== Segment start ==

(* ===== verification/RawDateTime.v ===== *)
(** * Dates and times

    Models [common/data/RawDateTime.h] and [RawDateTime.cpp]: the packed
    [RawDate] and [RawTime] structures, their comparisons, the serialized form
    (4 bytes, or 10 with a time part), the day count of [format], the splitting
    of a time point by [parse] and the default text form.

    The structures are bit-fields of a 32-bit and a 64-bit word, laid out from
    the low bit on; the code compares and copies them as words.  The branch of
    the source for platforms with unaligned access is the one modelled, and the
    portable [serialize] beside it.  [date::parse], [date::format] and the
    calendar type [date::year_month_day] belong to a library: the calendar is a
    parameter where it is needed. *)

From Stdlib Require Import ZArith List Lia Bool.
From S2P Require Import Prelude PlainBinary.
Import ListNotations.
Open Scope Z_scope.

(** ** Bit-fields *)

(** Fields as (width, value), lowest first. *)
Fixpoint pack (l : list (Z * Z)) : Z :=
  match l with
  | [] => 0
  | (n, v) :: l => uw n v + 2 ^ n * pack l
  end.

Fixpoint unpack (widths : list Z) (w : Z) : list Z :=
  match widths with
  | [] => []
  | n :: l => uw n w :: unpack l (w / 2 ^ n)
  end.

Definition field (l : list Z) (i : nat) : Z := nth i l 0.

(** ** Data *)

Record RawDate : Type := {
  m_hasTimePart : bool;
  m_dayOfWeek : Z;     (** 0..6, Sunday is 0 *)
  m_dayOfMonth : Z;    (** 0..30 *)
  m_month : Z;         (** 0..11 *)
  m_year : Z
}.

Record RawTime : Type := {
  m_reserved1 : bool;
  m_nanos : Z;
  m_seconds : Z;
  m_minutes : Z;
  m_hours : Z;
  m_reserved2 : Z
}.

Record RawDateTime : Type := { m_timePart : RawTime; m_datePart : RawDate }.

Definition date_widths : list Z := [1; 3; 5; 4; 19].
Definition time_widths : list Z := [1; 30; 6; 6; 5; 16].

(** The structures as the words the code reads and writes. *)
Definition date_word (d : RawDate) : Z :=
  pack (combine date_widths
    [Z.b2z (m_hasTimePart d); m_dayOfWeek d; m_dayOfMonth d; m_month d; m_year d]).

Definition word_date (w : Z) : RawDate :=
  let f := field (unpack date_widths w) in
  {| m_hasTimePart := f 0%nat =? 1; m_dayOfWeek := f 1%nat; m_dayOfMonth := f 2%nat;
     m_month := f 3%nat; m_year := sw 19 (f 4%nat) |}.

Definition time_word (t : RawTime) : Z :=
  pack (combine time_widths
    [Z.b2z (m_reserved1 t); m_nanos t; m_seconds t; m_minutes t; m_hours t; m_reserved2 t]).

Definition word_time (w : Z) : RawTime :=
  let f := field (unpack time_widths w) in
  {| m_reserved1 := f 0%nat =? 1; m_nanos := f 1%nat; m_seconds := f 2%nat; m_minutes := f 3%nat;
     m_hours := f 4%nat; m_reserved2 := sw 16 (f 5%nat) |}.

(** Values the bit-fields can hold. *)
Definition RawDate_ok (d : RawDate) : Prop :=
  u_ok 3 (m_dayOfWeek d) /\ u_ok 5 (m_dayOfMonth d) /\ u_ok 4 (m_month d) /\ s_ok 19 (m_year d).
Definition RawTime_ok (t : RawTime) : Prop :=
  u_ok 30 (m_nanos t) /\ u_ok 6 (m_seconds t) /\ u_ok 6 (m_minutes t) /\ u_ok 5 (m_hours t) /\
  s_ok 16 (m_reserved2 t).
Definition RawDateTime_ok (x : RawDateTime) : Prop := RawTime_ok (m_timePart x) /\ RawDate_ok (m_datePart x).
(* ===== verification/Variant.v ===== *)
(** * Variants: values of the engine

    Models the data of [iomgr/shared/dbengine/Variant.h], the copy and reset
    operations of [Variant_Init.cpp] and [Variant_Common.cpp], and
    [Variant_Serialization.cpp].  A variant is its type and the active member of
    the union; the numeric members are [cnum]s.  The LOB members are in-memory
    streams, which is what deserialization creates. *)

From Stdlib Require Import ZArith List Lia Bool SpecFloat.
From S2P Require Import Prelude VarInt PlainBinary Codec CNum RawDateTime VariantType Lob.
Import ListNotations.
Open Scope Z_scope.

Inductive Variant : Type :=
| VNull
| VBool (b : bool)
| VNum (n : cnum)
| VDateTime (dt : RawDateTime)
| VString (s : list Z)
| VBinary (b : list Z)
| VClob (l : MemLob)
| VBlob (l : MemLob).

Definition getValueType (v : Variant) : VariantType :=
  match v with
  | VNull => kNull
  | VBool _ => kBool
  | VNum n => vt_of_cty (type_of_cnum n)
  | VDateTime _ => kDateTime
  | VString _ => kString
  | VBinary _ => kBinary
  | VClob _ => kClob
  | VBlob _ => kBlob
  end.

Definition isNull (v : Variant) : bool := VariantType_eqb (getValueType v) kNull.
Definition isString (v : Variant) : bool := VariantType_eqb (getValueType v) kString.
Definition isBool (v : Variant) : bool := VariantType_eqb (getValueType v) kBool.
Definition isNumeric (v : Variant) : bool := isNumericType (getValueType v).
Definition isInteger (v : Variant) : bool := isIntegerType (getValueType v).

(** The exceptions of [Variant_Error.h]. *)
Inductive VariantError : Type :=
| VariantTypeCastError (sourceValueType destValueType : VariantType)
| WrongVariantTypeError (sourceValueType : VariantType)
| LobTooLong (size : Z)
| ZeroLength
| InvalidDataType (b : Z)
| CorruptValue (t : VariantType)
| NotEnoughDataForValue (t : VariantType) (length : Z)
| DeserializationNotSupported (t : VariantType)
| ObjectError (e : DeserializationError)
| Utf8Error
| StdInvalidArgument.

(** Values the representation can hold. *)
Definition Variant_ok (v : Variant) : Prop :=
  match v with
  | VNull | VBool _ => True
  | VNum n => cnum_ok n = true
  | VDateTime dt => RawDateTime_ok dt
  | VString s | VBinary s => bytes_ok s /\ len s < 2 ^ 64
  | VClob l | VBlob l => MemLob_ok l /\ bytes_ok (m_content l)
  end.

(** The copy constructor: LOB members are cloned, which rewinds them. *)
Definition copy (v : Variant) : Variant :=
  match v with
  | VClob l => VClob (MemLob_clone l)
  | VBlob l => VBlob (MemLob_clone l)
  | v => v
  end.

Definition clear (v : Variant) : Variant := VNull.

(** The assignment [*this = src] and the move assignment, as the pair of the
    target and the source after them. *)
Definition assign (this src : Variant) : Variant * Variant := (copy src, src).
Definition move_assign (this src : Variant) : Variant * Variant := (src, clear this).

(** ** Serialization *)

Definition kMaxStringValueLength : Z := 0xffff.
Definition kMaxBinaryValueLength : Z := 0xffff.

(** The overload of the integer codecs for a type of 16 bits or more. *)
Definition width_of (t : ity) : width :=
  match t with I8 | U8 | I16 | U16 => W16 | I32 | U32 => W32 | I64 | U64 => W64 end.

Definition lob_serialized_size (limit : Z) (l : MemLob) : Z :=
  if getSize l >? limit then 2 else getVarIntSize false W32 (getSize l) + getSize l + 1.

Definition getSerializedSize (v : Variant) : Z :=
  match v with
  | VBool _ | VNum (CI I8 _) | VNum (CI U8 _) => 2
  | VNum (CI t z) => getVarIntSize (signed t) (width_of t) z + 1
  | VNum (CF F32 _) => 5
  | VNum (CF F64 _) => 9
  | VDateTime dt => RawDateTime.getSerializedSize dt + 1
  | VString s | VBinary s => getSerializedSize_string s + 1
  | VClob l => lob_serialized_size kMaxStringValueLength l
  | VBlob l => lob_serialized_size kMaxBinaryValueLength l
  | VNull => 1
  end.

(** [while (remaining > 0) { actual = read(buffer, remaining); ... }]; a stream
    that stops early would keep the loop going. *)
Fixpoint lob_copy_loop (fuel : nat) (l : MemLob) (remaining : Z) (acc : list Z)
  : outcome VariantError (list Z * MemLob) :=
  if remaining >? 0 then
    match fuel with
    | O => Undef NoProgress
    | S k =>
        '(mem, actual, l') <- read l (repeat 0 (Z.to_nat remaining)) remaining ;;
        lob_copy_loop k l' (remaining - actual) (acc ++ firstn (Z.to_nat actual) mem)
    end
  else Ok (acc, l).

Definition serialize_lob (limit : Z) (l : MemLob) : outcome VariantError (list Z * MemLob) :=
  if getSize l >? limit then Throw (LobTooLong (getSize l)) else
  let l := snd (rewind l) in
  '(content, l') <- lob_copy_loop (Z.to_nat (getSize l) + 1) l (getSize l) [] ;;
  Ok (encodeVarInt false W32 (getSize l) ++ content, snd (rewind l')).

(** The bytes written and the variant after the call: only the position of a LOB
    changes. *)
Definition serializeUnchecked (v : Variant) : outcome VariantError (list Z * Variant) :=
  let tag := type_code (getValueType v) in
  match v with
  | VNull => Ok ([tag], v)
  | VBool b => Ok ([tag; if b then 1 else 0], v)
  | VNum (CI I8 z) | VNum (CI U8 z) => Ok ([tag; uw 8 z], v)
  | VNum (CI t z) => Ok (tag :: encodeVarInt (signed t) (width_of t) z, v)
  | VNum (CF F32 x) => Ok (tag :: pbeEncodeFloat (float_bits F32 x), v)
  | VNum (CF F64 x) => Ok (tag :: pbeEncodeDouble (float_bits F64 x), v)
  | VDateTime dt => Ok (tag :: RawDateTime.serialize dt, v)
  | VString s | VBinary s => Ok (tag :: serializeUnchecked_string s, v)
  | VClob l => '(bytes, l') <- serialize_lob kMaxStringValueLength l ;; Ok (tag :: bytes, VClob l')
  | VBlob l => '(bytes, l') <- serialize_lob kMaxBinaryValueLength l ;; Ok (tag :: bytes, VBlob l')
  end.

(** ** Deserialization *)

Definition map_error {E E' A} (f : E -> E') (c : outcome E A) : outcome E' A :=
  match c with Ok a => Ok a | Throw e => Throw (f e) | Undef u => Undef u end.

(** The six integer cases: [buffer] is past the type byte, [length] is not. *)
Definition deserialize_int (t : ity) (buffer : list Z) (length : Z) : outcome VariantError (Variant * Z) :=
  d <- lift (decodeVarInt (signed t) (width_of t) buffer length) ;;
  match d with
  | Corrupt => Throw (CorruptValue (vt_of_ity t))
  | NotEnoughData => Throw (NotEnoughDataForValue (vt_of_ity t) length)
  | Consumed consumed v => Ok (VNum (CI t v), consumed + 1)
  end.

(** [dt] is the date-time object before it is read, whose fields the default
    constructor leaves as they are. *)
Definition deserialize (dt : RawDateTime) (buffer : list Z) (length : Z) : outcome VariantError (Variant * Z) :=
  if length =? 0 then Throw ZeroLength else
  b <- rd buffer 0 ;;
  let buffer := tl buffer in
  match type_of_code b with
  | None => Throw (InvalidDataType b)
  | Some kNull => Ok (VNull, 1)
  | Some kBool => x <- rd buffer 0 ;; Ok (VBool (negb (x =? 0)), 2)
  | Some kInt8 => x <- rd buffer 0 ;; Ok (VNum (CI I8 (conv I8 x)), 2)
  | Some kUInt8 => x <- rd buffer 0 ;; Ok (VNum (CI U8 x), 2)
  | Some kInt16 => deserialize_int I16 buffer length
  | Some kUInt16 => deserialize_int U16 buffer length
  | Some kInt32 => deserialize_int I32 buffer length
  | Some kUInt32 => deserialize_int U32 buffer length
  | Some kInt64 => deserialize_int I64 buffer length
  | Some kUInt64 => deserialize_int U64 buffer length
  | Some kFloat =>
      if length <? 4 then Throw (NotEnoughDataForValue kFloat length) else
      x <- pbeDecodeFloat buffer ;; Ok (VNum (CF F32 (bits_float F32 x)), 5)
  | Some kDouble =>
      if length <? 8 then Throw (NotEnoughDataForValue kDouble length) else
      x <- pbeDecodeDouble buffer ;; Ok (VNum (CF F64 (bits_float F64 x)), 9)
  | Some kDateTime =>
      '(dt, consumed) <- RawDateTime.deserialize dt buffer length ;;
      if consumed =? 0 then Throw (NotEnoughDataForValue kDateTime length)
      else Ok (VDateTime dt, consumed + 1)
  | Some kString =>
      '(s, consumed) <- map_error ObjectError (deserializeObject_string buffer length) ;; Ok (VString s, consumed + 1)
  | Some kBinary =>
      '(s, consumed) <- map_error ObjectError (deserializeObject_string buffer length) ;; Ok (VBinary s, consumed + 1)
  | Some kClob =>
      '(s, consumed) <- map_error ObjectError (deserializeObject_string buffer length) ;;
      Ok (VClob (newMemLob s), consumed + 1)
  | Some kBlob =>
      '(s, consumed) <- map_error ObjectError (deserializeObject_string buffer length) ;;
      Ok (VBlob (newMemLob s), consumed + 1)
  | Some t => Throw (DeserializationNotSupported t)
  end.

== Segment end ==

* TASK PROMPT
Please return the lines above that run from the line containing "(** The six" to the line containing "constructor leaves as they are. *)", inclusive, exactly and with no other lines.

* WRITTEN SOLUTION
(** The six integer cases: [buffer] is past the type byte, [length] is not. *)
Definition deserialize_int (t : ity) (buffer : list Z) (length : Z) : outcome VariantError (Variant * Z) :=
  d <- lift (decodeVarInt (signed t) (width_of t) buffer length) ;;
  match d with
  | Corrupt => Throw (CorruptValue (vt_of_ity t))
  | NotEnoughData => Throw (NotEnoughDataForValue (vt_of_ity t) length)
  | Consumed consumed v => Ok (VNum (CI t v), consumed + 1)
  end.

(** [dt] is the date-time object before it is read, whose fields the default
    constructor leaves as they are. *)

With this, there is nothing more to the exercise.